• Problem statement: Each line holding the word "Definition" must appear in the answer, copied from the entries.

• Collected data entries:
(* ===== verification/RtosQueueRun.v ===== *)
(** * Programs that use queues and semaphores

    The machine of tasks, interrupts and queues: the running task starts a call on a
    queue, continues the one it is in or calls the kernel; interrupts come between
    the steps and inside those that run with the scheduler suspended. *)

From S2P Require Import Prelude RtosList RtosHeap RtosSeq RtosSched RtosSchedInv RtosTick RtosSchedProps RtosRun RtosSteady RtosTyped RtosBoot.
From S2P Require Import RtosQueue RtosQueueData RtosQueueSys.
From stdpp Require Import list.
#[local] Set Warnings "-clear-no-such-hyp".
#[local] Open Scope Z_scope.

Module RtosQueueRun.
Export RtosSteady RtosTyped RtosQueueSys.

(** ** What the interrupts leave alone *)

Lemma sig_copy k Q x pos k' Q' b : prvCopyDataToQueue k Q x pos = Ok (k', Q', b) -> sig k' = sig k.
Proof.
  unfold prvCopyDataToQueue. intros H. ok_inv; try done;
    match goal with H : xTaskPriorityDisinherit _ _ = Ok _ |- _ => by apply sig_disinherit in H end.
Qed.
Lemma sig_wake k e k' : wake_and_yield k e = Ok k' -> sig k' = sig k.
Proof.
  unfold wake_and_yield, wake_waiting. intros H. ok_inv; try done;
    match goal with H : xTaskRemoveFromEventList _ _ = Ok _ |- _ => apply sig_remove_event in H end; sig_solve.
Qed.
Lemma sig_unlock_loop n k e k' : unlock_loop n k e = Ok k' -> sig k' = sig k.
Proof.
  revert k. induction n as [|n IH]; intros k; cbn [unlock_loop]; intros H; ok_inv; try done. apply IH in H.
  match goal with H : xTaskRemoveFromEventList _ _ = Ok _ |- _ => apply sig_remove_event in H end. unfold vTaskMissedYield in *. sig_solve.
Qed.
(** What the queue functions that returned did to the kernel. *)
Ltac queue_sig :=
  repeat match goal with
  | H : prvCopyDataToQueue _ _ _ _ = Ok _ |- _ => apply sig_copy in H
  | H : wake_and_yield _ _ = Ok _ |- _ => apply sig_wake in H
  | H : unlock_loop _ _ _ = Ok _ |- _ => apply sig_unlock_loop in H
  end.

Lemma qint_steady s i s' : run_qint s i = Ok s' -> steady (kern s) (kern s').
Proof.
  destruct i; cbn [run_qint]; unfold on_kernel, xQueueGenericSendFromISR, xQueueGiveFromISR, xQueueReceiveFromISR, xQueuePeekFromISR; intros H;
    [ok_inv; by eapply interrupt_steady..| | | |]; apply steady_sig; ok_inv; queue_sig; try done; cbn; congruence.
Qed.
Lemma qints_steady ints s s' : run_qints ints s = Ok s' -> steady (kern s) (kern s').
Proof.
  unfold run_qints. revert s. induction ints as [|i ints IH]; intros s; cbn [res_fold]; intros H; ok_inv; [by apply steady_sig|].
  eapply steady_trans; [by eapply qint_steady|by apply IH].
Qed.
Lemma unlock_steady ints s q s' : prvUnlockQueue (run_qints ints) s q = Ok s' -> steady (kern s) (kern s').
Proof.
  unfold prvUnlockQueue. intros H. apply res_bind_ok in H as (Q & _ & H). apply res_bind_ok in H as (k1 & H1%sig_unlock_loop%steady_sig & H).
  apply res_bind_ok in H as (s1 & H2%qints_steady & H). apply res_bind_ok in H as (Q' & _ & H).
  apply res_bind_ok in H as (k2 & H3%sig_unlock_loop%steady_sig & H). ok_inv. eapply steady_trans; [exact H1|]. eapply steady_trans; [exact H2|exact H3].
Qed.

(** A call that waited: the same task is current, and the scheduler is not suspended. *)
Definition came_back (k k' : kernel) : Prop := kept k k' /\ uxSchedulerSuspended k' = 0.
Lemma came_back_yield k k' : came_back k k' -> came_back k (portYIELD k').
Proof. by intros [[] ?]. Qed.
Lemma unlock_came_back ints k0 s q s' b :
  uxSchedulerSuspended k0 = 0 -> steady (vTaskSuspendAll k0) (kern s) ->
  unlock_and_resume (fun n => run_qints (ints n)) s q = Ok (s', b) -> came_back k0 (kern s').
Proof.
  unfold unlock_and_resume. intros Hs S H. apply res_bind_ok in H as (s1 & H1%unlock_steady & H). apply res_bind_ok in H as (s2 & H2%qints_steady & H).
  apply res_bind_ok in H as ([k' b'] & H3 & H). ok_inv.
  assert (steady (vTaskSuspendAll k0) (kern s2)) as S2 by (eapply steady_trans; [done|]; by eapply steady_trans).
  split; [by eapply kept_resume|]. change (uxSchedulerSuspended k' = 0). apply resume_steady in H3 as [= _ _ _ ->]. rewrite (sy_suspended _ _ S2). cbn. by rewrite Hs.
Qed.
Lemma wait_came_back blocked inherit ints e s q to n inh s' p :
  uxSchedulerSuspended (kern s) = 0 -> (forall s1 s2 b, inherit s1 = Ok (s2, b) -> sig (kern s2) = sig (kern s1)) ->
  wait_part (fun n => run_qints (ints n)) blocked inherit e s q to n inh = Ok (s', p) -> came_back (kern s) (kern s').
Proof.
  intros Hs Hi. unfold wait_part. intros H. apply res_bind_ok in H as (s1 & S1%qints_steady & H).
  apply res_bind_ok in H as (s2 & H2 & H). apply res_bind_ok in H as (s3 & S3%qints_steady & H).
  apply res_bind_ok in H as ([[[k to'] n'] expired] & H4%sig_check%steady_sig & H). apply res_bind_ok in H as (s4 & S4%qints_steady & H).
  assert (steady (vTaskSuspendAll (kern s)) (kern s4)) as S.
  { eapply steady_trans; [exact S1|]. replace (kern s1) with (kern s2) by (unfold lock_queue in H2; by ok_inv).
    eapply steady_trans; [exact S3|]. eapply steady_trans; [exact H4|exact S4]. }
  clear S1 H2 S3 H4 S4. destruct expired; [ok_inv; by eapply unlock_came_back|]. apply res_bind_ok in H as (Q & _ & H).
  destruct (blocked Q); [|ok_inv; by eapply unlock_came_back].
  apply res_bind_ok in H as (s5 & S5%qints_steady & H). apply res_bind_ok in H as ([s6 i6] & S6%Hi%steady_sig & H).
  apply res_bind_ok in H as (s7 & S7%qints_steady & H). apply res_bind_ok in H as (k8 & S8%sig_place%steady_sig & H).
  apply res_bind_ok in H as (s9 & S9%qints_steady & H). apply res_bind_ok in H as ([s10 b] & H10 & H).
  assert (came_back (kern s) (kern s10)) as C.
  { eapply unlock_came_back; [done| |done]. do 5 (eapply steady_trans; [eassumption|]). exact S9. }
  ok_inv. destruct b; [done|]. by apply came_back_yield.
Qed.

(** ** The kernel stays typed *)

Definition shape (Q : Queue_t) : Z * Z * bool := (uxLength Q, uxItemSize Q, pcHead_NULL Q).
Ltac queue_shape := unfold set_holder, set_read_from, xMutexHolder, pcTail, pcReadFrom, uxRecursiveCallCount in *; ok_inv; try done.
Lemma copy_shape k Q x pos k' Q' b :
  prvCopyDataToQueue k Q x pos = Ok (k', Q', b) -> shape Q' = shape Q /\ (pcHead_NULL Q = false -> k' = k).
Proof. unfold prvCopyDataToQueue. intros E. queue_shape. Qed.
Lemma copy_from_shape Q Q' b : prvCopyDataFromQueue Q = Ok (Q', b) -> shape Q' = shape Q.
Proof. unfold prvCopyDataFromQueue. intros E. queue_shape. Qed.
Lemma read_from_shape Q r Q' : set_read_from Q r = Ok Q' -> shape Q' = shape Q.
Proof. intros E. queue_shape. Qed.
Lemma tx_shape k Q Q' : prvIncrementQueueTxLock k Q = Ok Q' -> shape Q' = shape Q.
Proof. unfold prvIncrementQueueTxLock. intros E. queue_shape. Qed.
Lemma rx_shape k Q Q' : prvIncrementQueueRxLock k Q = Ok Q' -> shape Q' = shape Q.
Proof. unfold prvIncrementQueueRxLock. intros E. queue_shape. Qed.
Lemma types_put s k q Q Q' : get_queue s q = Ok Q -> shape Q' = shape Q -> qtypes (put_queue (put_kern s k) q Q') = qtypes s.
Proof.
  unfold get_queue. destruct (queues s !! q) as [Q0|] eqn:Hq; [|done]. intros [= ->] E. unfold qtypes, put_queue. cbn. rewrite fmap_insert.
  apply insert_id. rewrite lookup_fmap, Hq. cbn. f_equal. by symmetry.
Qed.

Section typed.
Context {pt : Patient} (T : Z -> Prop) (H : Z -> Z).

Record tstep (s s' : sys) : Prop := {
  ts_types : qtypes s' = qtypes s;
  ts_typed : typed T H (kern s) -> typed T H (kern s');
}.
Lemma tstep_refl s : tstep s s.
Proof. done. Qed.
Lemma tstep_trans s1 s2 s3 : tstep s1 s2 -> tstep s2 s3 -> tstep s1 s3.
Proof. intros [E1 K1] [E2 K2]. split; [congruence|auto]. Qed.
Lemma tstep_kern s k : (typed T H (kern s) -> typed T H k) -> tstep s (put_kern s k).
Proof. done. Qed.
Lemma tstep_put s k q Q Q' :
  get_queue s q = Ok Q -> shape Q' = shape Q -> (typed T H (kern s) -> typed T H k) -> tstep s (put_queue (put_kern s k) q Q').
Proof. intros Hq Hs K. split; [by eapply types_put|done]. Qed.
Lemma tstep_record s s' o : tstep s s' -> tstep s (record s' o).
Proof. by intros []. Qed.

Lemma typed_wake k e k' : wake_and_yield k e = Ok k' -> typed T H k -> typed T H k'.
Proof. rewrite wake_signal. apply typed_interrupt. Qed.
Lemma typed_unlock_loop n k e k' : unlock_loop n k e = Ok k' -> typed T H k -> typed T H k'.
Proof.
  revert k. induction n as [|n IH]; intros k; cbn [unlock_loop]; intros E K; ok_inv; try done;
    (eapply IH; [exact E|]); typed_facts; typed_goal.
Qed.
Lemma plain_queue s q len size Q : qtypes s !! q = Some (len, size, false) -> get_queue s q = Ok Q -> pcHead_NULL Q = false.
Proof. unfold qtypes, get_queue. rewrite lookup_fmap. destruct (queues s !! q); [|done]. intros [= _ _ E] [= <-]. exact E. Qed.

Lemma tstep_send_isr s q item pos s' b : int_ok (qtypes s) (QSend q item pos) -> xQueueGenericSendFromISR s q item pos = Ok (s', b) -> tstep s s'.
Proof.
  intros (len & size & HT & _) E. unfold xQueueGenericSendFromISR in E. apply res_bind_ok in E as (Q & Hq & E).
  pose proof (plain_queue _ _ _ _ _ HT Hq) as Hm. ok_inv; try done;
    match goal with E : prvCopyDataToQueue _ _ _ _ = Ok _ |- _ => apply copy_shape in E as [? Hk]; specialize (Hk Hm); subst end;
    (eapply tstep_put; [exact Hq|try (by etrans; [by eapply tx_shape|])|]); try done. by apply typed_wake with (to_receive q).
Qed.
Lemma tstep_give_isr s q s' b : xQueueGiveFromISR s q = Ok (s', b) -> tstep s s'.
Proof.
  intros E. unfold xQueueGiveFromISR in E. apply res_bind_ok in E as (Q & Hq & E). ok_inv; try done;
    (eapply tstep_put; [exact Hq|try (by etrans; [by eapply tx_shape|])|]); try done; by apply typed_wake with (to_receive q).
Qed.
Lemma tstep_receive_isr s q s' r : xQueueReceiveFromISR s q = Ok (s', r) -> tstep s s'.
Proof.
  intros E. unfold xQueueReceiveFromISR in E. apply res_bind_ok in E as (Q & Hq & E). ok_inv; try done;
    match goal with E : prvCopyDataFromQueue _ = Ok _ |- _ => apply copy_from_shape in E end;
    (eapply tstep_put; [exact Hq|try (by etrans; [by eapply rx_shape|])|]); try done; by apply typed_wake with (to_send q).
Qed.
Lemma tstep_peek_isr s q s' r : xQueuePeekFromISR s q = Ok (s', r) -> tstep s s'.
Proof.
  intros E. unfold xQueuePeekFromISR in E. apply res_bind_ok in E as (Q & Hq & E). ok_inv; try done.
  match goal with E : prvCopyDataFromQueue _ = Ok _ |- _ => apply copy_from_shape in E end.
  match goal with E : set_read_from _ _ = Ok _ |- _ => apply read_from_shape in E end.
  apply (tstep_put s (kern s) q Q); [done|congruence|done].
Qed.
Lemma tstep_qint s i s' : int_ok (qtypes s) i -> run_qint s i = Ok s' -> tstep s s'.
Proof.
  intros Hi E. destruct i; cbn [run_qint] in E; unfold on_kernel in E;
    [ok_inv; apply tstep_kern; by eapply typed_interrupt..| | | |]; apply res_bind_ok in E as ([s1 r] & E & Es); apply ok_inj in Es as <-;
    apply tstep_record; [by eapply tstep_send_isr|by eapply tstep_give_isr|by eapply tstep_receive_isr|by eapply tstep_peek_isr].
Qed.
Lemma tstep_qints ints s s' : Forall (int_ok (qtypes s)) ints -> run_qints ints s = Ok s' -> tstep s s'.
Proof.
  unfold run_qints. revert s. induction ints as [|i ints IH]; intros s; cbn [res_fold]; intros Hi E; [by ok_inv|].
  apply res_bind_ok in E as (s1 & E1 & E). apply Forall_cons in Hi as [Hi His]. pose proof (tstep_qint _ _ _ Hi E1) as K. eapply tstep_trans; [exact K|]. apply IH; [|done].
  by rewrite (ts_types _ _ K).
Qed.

• The answer:
Definition came_back (k k' : kernel) : Prop := kept k k' /\ uxSchedulerSuspended k' = 0.
Definition shape (Q : Queue_t) : Z * Z * bool := (uxLength Q, uxItemSize Q, pcHead_NULL Q).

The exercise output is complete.